Take the lines below between the one holding "Definition alloc_post (rs" and the one holding "Abbreviation wf := (wf rs sz).", inclusive, and copy them exactly. Add nothing.

Start of RECORDS SUPPLIED

(* ===== verification/BuddySpec.v ===== *)
(** * The buddy allocator: specification and proofs.

    The abstract allocator owns a set of bytes, [covers FL]; allocation takes a
    block of the least sufficient order out of it, deallocation puts one back,
    and the free blocks stay fully coalesced.  The theorems say that
    [Buddy.allocate], [Buddy.deallocate] and [Buddy.init], run on the memory of
    [BuddyRepr], implement this: they never panic, never touch memory outside
    the free blocks (and the block being freed), and keep the invariant
    [binv]. *)
From S2P Require Import Prelude Buddy BuddyBlocks BuddyRepr BuddyLists.
Set Default Goal Selector "!".

(** The invariant of the allocator of the region [[rs, rs + sz)]. *)
Record binv (rs sz : Z) (FL : nat → list Z) (s : bstate) : Prop := {
  bi_geo : geometry rs sz;
  bi_repr : brepr rs sz FL s;
  bi_wf : wf rs sz FL;
  bi_coal : coalesced rs FL;
}.

(** What an allocation promises of its result. *)
Definition alloc_post (rs sz : Z) (FL : nat → list Z) (s : bstate) (o : nat) (r : ptr) (s' : bstate) : Prop :=
  match r with
  | Some a =>
      ∃ FL', binv rs sz FL' s' ∧ hole rs sz FL' a o ∧
        (∀ p, covers FL p ↔ covers FL' p ∨ in_block a o p) ∧ frame (covers FL) s s'
  | None => s' = s ∧ ∀ o' a', free FL o' a' → (o' < o)%nat
  end.

Section spec.
Context (rs sz : Z).
Implicit Types (FL : nat → list Z) (s : bstate) (a : Z) (o : nat).

Abbreviation brepr := (brepr rs sz).
Abbreviation wf := (wf rs sz).
Abbreviation hole := (hole rs sz).
Abbreviation block_ok := (block_ok rs sz).
Abbreviation binv := (binv rs sz).

(** The representation only reads the free blocks. *)
Lemma brepr_client FL s m' : brepr FL s → (∀ c, covers FL c → m' !! c = bmem s !! c) →
  brepr FL (mkB m' (buddy s)).
Proof.
  intros Hr Hm. split; simpl; [apply Hr|apply Hr|apply Hr| |apply Hr].
  intros o Ho. apply (dseg_frame (bmem s)); [by apply Hr|].
  intros x Hx. destruct (free_covers FL o x Ho Hx). split; by apply Hm.
Qed.

(** ** Finding a list *)
Lemma find_seq (P : nat → bool) k n :
  match List.find P (seq k n) with
  | Some f => (k ≤ f < k + n)%nat ∧ P f = true ∧ ∀ o, (k ≤ o < f)%nat → P o = false
  | None => ∀ o, (k ≤ o < k + n)%nat → P o = false
  end.
Proof.
  revert k. induction n as [|n IH]; intros k; simpl; [lia|].
  destruct (P k) eqn:Hk.
  - split; [lia|]. split; [done|]. lia.
  - specialize (IH (S k)). destruct (List.find P (seq (S k) n)).
    + destruct IH as (? & ? & Hlt). split; [lia|]. split; [done|].
      intros o Ho. destruct (decide (o = k)) as [->|]; [done|]. apply Hlt. lia.
    + intros o Ho. destruct (decide (o = k)) as [->|]; [done|]. apply IH. lia.
Qed.

Lemma find_order_spec FL s req : brepr FL s → (req < MAX_ORDER)%nat →
  match find_order (free_lists (buddy s)) req with
  | Some f => (req ≤ f < MAX_ORDER)%nat ∧ FL f ≠ [] ∧ ∀ o, (req ≤ o < f)%nat → FL o = []
  | None => ∀ o, (req ≤ o < MAX_ORDER)%nat → FL o = []
  end.
Proof.
  intros Hr Hreq. unfold find_order.
  set (P := λ order : nat, match free_lists (buddy s) !! order with Some (Some _) => true | _ => false end).
  assert (HP : ∀ o, (o < MAX_ORDER)%nat → P o = false ↔ FL o = []).
  { intros o Ho. unfold P. cbv beta. rewrite (br_heads _ _ _ _ Hr o Ho). by destruct (FL o). }
  pose proof (find_seq P req (MAX_ORDER - req)) as Hf.
  destruct (List.find P (seq req (MAX_ORDER - req))) as [f|].
  - destruct Hf as (Hrange & Hf & Hlt). split; [lia|]. split.
    + intros HFL. apply HP in HFL; [congruence|lia].
    + intros o Ho. apply HP; [lia|]. by apply Hlt.
  - intros o Ho. apply HP; [lia|]. apply Hf. lia.
Qed.

Context (Hgeo : geometry rs sz).

(** ** Allocation *)
(** Splitting [a] from order [req + n] down to [req]. *)
Lemma split_loop_spec req n a FL s :
  brepr FL s → wf FL → coalesced rs FL → hole FL a (req + n) →
  (∀ o, (req ≤ o < req + n)%nat → FL o = []) →
  wp (for_each (rev (seq req n))
       (λ order, buddy_addr ← lift (cadd 64 a (order_to_size order));
                 add_to_free_list buddy_addr order))
     (λ _ s', ∃ FL', brepr FL' s' ∧ wf FL' ∧ coalesced rs FL' ∧ hole FL' a req ∧
        (∀ p, covers FL p ∨ in_block a (req + n) p ↔ covers FL' p ∨ in_block a req p) ∧
        frame (λ c, covers FL c ∨ in_block a (req + n) c) s s') s.
Proof.
  revert FL s. induction n as [|n IH]; intros FL s Hr Hwf Hc Hh Hemp.
  - rewrite Nat.add_0_r in *. apply wp_ret. exists FL. do 4 (split; [done|]). by split.
  - rewrite seq_S, rev_app_distr. simpl.
    replace (req + S n)%nat with (S (req + n)) in * by lia.
    set (k := (req + n)%nat) in *.
    destruct (hole_split rs sz FL a k Hwf Hh) as [Hright Hleft].
    pose proof (bsize_S k) as HbS. pose proof (bsize_pos k).
    wp_step. wp_step. wp_step.
    { rewrite order_to_size_bsize. apply cadd_some.
      destruct (proj1 Hright) as (_ & _ & _ & ?). pose proof (geo_end _ _ Hgeo). lia. }
    eapply add_to_free_list_spec; [done|done|done|done|].
    intros s1 Hr1 Hf1.
    assert (Hk : (k < MAX_ORDER)%nat) by apply Hright.
    assert (Hnb : ∀ y, free FL k y → False).
    { intros y [_ Hy]. rewrite Hemp in Hy by lia. by apply not_elem_of_nil in Hy. }
    eapply wp_mono; [apply (IH _ s1 Hr1)|].
    + by apply wf_push.
    + apply (coalesced_push rs sz); [done|done|done|]. intros _ Hy. by eapply Hnb.
    + done.
    + intros o Ho. rewrite fn_lookup_insert_ne by lia. apply Hemp. lia.
    + intros [] s2 (FL' & Hr2 & Hwf2 & Hc2 & Hh2 & Hcov & Hf2). exists FL'.
      assert (Hsplit : ∀ p, in_block a (S k) p ↔ in_block (a + bsize k) k p ∨ in_block a k p).
      { intros p. unfold in_block. lia. }
      do 4 (split; [done|]). split.
      * intros p. rewrite <-Hcov, covers_push, Hsplit by done. tauto.
      * eapply frame_trans; (eapply frame_mono; [|done]); intros c; simpl; rewrite ?covers_push, Hsplit by done; tauto.
Qed.

Lemma allocate_spec FL s layout : binv FL s →
  wp (allocate layout) (alloc_post rs sz FL s (size_to_order (block_request layout))) s.
Proof.
  intros [_ Hr Hwf Hc]. unfold allocate. set (req := size_to_order (block_request layout)).
  destruct (Nat.leb_spec MAX_ORDER req) as [Hbig|Hreq].
  { apply wp_ret. split; [done|]. intros o' a' [? _]. lia. }
  wp_step. wp_step. pose proof (find_order_spec FL s req Hr Hreq) as Hfind.
  destruct (find_order _ req) as [f|].
  - destruct Hfind as (Hf & Hne & Hemp). destruct (FL f) as [|a l] eqn:HFL; [done|].
    assert (Hfa : free FL f a) by (split; [lia|]; rewrite HFL; by left).
    pose proof (wf_nodup _ _ _ Hwf f ltac:(lia)) as Hnd. rewrite HFL in Hnd.
    apply (NoDup_middle [] l a) in Hnd as [Hnd Hl]. simpl in *. rewrite <-HFL in Hl.
    wp_step. eapply remove_from_free_list_spec; [done|done|done|lia|done|].
    intros s1 Hr1 Hf1. wp_step.
    replace f with (req + (f - req))%nat in * by lia. set (n := (f - req)%nat) in *.
    replace (req + n - req)%nat with n by lia.
    eapply wp_mono; [apply (split_loop_spec req n a _ s1 Hr1)|].
    + by eapply wf_drop.
    + by eapply coalesced_drop.
    + by eapply hole_drop.
    + intros o Ho. rewrite fn_lookup_insert_ne by lia. by apply Hemp.
    + intros [] s2 (FL' & Hr2 & Hwf2 & Hc2 & Hh2 & Hcov & Hf2). apply wp_ret.
      pose proof (λ p, covers_drop rs sz FL (req + n) a l p Hwf Hfa Hl) as Hcd.
      exists FL'. split; [by split|]. split; [done|]. split.
      * intros p. by rewrite Hcd, <-Hcov.
      * eapply frame_trans; [done|]. eapply frame_mono; [|done]. intros c Hcc. by apply Hcd.
  - apply wp_ret. split; [done|]. intros o' a' [Ho' Hin].
    destruct (Nat.lt_ge_cases o' req); [done|]. rewrite Hfind in Hin by done. set_solver.
Qed.

(** ** Deallocation *)
Lemma buddy_address_spec s a o Q : region_start (buddy s) = rs → block_ok a o →
  Q (buddy_of rs a o) s → wp (buddy_address a o) Q s.
Proof.
  intros Hs Hok HQ. pose proof (buddy_of_cases rs sz a o Hok) as Hcases.
  destruct Hok as (_ & Ha & _ & Hend). pose proof (geo_end _ _ Hgeo). pose proof (bsize_pos o).
  unfold buddy_address. rewrite <-Hs in *.
  wp_step. wp_step. wp_step. wp_step; [by apply Z.leb_le|]. wp_step. wp_step; [by apply csub_some|].
  rewrite order_to_size_bsize. unfold buddy_of, buddy_off in *.
  wp_step; [apply cadd_some; lia|]. done.
Qed.

Lemma merge_loop_spec fuel a o FL s :
  brepr FL s → wf FL → coalesced rs FL → hole FL a o → (MAX_ORDER - 1 ≤ o + fuel)%nat →
  wp (merge_loop fuel rs (rs + sz) a o)
     (λ r s', ∃ FL', brepr FL' s' ∧ wf FL' ∧ coalesced rs FL' ∧ hole FL' r.1 r.2 ∧
        (r.2 < MAX_ORDER - 1 → ¬ free FL' r.2 (buddy_of rs r.1 r.2))%nat ∧
        (∀ p, covers FL p ∨ in_block a o p ↔ covers FL' p ∨ in_block r.1 r.2 p) ∧
        frame (covers FL) s s') s.
Proof.
  revert a o FL s. induction fuel as [|fuel IH]; intros a o FL s Hr Hwf Hc Hh Hfuel; simpl.
  { rewrite (proj2 (Nat.ltb_ge o 12)) by (unfold MAX_ORDER in *; lia). apply wp_ret.
    exists FL. do 4 (split; [done|]). split; [intros ?; unfold MAX_ORDER in *; simpl in *; lia|]. by split. }
  destruct (Nat.ltb_spec o 12) as [Ho|Ho]; simpl.
  2: { apply wp_ret. exists FL. do 4 (split; [done|]). split; [intros ?; unfold MAX_ORDER in *; simpl in *; lia|]. by split. }
  assert (Hstop : ¬ free FL o (buddy_of rs a o) →
    wp (mret (a, o)) (λ r s', ∃ FL', brepr FL' s' ∧ wf FL' ∧ coalesced rs FL' ∧ hole FL' r.1 r.2 ∧
        (r.2 < 12 → ¬ free FL' r.2 (buddy_of rs r.1 r.2))%nat ∧
        (∀ p, covers FL p ∨ in_block a o p ↔ covers FL' p ∨ in_block r.1 r.2 p) ∧
        frame (covers FL) s s') s).
  { intros Hnf. apply wp_ret. exists FL. do 4 (split; [done|]). by split. }
  wp_step. eapply buddy_address_spec; [apply Hr|apply Hh|].
  destruct (Z.ltb_spec (buddy_of rs a o) rs) as [Hlo|Hlo]; simpl.
  { apply Hstop. intros Hf. destruct (wf_ok _ _ _ Hwf _ _ Hf) as (_ & ? & _). lia. }
  destruct (Z.leb_spec (rs + sz) (buddy_of rs a o)) as [Hhi|Hhi]; simpl.
  { apply Hstop. intros Hf. destruct (wf_ok _ _ _ Hwf _ _ Hf) as (_ & _ & _ & ?). pose proof (bsize_pos o). lia. }
  wp_step. eapply is_free_spec; [done|done|unfold MAX_ORDER; lia| |].
  { assert (Hal : (bsize o | buddy_of rs a o - rs)).
    { unfold buddy_of. replace (rs + _ - rs) with (buddy_off (a - rs) o) by lia. apply buddy_off_aligned, Hh. }
    destruct Hal as [i Hi]. exists i. pose proof (bsize_ge o). pose proof (geo_size _ _ Hgeo).
    unfold MAX_BITMAP_WORDS. split; [lia|]. nia. }
  case_bool_decide as Hin; simpl.
  2: { apply Hstop. by intros [_ ?]. }
  apply list_elem_of_split in Hin as (l1 & l2 & HFL).
  assert (Hf : free FL o (buddy_of rs a o)).
  { split; [unfold MAX_ORDER; lia|]. rewrite HFL. apply elem_of_app. right. by left. }
  pose proof (wf_nodup _ _ _ Hwf o ltac:(unfold MAX_ORDER; lia)) as Hnd. rewrite HFL in Hnd.
  apply NoDup_middle in Hnd as [Hndl Hl]. rewrite <-HFL in Hl.
  wp_step. eapply remove_node_spec; [done|done|done|unfold MAX_ORDER; lia|done|].
  intros s1 Hr1 Hf1.
  destruct (hole_merge rs sz FL a o (l1 ++ l2)) as [Hm Hin]; [done|done|unfold MAX_ORDER; lia|done|done|].
  pose proof (λ p, covers_drop rs sz FL o _ (l1 ++ l2) p Hwf Hf Hl) as Hcd.
  eapply wp_mono; [apply (IH _ (S o) _ s1 Hr1)|].
  - by eapply wf_drop.
  - by eapply coalesced_drop.
  - done.
  - lia.
  - intros [a' o'] s2 (FL' & Hr2 & Hwf2 & Hc2 & Hh2 & Hnf & Hcov & Hf2). exists FL'.
    do 5 (split; [done|]). split.
    + intros p. rewrite <-Hcov, Hin, Hcd. tauto.
    + eapply frame_trans; [done|]. eapply frame_mono; [|done]. intros c Hcc. apply Hcd. by left.
Qed.

Lemma deallocate_spec FL s p layout : binv FL s →
  hole FL p (size_to_order (block_request layout)) →
  wp (deallocate p layout) (λ _ s', ∃ FL', binv FL' s' ∧
      (∀ q, covers FL' q ↔ covers FL q ∨ in_block p (size_to_order (block_request layout)) q) ∧
      frame (λ c, covers FL c ∨ in_block p (size_to_order (block_request layout)) c) s s') s.
Proof.
  intros [_ Hr Hwf Hc]. set (o := size_to_order (block_request layout)). intros Hh.
  unfold deallocate. fold o. wp_step. wp_step. rewrite (br_start _ _ _ _ Hr), (br_size _ _ _ _ Hr).
  wp_step. wp_step; [apply cadd_some, Hgeo|]. wp_step.
  eapply wp_mono; [eapply merge_loop_spec; [done|done|done|done|lia]|].
  intros [a' o'] s1 (FL1 & Hr1 & Hwf1 & Hc1 & Hh1 & Hnf & Hcov & Hf1). simpl in *.
  eapply add_to_free_list_spec; [done|done|done|done|]. intros s2 Hr2 Hf2.
  exists (<[o':=a' :: FL1 o']> FL1). split; [split; [done|done|by apply wf_push|]|].
  - by apply (coalesced_push rs sz).
  - assert (Ho' : (o' < MAX_ORDER)%nat) by apply Hh1. split.
    + intros q. rewrite covers_push by done. by rewrite Hcov.
    + eapply frame_trans; (eapply frame_mono; [|done]); intros c; simpl; [by left|]. by rewrite Hcov.
Qed.
End spec.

End of RECORDS SUPPLIED

• **RESULT FOR THIS EXERCISE**:
Definition alloc_post (rs sz : Z) (FL : nat → list Z) (s : bstate) (o : nat) (r : ptr) (s' : bstate) : Prop :=
  match r with
  | Some a =>
      ∃ FL', binv rs sz FL' s' ∧ hole rs sz FL' a o ∧
        (∀ p, covers FL p ↔ covers FL' p ∨ in_block a o p) ∧ frame (covers FL) s s'
  | None => s' = s ∧ ∀ o' a', free FL o' a' → (o' < o)%nat
  end.

Section spec.
Context (rs sz : Z).
Implicit Types (FL : nat → list Z) (s : bstate) (a : Z) (o : nat).

Abbreviation brepr := (brepr rs sz).
Abbreviation wf := (wf rs sz).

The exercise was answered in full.